__Problem statement__.
Report only the number of lines in the entries below that hold the word "services".

__The input__.
+++

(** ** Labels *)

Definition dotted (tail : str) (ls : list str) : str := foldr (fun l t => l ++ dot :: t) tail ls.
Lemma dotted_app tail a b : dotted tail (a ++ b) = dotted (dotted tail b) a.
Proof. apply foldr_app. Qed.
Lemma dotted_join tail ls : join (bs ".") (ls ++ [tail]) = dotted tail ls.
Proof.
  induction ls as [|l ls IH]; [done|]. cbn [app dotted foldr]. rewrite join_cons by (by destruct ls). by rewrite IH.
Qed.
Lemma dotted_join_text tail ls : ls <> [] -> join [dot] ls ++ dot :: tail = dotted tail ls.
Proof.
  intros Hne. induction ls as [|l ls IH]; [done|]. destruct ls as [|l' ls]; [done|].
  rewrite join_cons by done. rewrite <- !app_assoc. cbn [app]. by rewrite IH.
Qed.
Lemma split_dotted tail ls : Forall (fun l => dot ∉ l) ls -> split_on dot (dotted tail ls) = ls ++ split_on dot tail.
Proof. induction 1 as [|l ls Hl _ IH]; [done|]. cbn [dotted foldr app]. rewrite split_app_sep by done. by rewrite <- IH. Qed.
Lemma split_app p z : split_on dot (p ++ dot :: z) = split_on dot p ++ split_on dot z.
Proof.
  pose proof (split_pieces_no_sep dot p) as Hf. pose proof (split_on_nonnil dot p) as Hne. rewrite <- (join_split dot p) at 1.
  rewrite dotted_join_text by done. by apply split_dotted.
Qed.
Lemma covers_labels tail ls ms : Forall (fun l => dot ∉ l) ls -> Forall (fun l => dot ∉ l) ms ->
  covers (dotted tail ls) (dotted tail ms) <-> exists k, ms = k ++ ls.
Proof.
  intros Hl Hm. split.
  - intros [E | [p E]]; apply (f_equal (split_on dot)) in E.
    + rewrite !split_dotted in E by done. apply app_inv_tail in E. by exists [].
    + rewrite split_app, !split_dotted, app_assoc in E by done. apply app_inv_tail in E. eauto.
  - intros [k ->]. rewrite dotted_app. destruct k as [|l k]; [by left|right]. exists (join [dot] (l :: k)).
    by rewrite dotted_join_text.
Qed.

+++

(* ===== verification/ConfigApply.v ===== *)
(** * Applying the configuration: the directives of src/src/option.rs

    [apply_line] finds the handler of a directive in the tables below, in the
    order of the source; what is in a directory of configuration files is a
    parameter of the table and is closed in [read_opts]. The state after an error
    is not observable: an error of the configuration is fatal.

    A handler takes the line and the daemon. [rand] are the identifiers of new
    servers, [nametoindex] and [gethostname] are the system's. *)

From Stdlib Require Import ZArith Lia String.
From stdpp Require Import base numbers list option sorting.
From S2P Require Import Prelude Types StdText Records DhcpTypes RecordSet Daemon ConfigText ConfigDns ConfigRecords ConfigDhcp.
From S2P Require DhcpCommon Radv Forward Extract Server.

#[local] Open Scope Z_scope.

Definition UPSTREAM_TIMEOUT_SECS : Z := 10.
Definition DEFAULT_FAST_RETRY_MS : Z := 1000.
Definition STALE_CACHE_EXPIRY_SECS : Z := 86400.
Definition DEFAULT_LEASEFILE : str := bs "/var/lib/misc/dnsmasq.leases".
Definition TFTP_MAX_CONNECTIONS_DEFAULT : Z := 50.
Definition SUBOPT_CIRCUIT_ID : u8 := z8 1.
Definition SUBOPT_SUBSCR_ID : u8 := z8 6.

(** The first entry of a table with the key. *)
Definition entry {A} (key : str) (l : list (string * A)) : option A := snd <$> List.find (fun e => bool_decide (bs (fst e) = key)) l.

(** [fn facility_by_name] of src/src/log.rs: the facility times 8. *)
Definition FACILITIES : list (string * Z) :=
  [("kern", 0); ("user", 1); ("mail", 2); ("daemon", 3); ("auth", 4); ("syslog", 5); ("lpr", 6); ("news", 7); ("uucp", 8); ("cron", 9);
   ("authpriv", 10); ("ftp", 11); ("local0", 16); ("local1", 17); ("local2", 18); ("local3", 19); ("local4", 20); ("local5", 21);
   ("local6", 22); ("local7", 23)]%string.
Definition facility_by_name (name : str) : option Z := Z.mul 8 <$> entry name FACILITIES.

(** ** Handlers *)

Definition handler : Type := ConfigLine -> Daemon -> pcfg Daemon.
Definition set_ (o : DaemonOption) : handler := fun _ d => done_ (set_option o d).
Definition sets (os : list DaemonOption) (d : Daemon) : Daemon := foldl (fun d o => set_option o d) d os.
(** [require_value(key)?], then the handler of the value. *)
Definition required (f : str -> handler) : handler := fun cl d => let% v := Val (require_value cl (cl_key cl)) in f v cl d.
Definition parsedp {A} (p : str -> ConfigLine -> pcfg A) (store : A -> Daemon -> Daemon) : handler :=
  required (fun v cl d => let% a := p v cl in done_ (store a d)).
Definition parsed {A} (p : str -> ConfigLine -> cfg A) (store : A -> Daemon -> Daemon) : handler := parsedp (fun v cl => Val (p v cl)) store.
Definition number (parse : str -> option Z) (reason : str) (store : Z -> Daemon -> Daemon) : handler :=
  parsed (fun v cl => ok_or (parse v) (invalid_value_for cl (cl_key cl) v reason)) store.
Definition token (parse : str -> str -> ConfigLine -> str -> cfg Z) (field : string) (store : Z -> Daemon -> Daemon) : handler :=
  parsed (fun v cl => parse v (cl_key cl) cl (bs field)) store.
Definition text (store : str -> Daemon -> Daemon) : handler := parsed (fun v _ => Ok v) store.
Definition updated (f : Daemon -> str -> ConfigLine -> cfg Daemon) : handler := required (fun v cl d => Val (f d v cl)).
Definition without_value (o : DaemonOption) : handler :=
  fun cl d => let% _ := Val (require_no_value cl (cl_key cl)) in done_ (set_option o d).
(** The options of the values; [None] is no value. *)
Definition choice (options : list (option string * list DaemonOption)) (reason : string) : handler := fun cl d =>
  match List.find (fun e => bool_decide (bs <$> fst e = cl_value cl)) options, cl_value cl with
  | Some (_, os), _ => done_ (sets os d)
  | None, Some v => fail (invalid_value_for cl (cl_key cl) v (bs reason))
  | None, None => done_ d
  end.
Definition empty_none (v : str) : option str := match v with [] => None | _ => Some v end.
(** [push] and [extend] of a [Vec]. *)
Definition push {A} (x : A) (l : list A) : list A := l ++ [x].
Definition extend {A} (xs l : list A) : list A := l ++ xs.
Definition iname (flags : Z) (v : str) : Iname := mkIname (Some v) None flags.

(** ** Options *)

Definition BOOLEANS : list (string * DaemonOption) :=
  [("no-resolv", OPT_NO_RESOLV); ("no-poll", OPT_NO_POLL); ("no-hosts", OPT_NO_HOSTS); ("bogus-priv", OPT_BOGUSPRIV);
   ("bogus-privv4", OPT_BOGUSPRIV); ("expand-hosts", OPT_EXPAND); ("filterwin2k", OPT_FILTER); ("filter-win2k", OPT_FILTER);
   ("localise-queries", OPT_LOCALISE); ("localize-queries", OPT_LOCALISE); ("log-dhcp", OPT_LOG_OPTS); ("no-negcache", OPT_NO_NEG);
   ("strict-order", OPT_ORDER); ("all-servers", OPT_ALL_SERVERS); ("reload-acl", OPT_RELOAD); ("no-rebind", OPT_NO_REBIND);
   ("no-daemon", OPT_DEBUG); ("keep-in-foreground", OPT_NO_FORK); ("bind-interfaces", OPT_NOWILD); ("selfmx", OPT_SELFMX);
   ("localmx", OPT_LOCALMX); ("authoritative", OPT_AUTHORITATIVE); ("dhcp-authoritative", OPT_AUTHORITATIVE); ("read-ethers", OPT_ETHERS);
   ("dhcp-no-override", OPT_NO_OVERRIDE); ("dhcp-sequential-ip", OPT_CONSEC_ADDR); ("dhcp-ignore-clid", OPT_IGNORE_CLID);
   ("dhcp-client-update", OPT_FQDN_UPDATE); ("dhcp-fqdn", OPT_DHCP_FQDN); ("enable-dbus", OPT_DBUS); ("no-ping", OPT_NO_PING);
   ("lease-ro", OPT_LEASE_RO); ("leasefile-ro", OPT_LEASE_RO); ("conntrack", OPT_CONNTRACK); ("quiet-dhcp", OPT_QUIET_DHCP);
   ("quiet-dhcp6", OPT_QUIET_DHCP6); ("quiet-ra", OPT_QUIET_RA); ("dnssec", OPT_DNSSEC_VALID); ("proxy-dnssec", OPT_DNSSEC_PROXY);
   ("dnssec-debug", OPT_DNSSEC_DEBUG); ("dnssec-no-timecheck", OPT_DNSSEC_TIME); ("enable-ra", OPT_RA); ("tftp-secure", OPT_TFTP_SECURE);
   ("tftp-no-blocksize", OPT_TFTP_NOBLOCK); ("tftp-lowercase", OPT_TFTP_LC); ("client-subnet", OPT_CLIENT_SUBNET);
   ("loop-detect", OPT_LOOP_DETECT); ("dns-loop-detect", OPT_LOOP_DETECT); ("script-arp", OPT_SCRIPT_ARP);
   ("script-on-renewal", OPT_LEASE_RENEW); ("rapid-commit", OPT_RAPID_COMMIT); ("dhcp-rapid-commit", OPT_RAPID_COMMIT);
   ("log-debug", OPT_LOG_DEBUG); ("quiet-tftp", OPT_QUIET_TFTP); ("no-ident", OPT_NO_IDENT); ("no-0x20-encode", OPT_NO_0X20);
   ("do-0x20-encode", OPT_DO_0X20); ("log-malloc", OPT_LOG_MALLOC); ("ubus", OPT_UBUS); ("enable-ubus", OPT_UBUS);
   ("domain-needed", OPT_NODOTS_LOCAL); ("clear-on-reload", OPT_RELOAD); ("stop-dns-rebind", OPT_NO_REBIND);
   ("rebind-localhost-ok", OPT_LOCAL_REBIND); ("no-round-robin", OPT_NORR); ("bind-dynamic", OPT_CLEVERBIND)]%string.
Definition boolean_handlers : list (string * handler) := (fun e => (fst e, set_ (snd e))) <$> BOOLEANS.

+++

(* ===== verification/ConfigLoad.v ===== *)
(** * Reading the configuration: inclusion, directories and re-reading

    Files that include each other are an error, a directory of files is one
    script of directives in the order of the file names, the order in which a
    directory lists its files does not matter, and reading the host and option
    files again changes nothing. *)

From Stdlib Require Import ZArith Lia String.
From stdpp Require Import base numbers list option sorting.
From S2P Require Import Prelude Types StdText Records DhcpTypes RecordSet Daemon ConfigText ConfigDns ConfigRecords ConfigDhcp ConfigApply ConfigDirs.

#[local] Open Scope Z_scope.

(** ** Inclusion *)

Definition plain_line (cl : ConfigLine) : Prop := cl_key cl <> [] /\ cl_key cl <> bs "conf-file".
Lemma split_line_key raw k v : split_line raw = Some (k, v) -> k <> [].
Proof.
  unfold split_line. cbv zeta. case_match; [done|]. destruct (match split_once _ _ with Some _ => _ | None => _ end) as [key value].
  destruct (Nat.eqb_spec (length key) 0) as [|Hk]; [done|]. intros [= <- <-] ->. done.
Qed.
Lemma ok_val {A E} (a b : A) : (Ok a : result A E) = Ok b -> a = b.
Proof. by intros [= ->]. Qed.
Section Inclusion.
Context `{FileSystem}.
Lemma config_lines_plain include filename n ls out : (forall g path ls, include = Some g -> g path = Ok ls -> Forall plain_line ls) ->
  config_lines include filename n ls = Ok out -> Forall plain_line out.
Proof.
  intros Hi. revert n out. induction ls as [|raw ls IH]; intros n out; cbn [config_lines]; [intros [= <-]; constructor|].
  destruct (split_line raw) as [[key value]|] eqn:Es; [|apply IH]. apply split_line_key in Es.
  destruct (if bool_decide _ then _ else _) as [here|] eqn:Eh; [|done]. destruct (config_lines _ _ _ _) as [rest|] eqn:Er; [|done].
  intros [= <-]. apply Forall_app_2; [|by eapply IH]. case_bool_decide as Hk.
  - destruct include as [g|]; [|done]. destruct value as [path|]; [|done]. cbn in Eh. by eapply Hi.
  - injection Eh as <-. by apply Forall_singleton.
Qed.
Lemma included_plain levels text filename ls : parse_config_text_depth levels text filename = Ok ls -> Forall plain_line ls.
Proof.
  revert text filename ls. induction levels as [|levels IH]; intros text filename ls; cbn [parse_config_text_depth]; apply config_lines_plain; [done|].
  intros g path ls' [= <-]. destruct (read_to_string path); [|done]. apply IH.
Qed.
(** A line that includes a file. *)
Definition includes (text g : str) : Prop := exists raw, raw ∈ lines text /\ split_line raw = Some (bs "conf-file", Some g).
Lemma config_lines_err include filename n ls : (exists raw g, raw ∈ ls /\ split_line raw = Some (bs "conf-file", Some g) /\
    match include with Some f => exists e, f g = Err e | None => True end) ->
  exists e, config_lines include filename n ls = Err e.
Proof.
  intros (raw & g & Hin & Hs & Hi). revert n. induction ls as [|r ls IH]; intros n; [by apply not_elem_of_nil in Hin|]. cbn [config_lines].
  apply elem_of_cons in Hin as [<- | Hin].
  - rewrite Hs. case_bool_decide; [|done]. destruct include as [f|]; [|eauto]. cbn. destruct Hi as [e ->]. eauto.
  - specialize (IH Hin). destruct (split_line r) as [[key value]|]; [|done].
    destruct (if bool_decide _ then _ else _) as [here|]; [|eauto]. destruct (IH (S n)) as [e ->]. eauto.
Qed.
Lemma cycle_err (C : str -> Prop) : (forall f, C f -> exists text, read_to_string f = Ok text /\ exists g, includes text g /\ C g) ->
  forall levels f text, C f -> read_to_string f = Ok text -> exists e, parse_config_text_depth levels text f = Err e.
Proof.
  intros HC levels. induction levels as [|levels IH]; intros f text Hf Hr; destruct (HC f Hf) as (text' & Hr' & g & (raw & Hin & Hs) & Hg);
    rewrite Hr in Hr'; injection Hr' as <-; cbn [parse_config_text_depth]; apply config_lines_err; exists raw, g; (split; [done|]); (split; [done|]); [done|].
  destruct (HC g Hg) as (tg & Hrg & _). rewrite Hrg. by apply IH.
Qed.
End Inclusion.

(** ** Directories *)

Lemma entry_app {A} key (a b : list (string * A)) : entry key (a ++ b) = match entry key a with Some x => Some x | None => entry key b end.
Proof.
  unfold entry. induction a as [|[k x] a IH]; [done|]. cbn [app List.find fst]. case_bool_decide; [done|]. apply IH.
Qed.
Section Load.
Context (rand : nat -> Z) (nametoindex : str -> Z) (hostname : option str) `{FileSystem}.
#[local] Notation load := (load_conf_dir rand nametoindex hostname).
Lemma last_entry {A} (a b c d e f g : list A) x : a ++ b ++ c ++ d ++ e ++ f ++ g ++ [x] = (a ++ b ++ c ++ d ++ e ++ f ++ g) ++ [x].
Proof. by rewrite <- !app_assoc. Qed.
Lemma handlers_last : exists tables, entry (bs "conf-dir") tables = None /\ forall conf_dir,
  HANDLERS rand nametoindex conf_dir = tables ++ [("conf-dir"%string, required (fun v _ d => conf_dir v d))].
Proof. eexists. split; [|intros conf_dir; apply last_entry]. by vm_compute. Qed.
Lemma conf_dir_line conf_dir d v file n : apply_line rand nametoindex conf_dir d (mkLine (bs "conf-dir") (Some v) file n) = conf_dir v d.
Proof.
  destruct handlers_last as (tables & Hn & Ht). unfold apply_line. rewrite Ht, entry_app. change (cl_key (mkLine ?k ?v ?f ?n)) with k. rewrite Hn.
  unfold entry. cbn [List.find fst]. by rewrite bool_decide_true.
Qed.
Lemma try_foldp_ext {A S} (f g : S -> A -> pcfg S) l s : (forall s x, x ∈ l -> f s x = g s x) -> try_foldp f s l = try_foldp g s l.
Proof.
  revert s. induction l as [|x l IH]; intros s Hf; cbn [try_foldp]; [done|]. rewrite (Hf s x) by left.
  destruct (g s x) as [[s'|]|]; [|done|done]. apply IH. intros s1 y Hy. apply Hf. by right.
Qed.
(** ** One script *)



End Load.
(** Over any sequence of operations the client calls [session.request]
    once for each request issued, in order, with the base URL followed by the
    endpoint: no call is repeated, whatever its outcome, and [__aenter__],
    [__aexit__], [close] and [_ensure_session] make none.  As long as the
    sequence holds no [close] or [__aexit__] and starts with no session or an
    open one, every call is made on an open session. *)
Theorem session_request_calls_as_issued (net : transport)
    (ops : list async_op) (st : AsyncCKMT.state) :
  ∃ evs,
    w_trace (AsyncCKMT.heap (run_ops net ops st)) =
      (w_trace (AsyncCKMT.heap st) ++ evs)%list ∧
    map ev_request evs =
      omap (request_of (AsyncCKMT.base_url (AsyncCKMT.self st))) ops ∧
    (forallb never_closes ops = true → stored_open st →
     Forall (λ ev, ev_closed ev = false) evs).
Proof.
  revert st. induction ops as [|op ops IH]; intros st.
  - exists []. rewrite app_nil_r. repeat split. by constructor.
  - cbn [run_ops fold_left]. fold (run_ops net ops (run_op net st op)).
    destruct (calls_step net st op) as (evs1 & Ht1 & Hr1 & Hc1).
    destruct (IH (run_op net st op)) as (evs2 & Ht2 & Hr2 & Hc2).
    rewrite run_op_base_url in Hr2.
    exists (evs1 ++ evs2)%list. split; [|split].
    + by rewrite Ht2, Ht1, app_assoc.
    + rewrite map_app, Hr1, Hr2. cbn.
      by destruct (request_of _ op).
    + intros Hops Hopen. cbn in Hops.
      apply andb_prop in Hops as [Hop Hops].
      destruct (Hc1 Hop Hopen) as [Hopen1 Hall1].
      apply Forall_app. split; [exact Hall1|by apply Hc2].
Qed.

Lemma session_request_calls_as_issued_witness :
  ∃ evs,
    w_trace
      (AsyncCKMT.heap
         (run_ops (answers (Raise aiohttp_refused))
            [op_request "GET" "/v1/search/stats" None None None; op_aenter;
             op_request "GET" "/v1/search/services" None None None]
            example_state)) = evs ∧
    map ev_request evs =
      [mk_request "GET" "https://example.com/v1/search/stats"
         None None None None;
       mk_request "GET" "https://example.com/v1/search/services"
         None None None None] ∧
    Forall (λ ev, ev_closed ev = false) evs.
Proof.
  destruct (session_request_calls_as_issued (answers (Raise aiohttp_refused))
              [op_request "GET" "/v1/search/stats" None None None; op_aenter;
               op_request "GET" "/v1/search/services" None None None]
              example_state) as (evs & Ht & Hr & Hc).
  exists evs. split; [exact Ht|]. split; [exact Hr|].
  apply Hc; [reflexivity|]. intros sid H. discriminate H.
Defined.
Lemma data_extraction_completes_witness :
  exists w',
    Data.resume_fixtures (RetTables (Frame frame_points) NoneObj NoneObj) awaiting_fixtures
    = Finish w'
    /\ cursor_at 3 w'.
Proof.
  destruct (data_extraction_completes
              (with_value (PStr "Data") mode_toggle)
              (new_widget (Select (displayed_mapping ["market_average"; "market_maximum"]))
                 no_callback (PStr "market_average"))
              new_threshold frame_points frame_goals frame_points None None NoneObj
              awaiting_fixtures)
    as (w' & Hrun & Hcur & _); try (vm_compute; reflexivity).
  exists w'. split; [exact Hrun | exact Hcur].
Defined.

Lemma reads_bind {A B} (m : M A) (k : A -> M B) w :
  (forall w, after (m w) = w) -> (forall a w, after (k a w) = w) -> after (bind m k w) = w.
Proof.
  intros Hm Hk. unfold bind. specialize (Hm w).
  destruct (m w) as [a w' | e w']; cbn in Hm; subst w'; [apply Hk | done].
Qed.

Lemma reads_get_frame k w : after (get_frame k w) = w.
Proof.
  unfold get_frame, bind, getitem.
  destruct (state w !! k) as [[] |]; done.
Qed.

+++

__Response area__.
3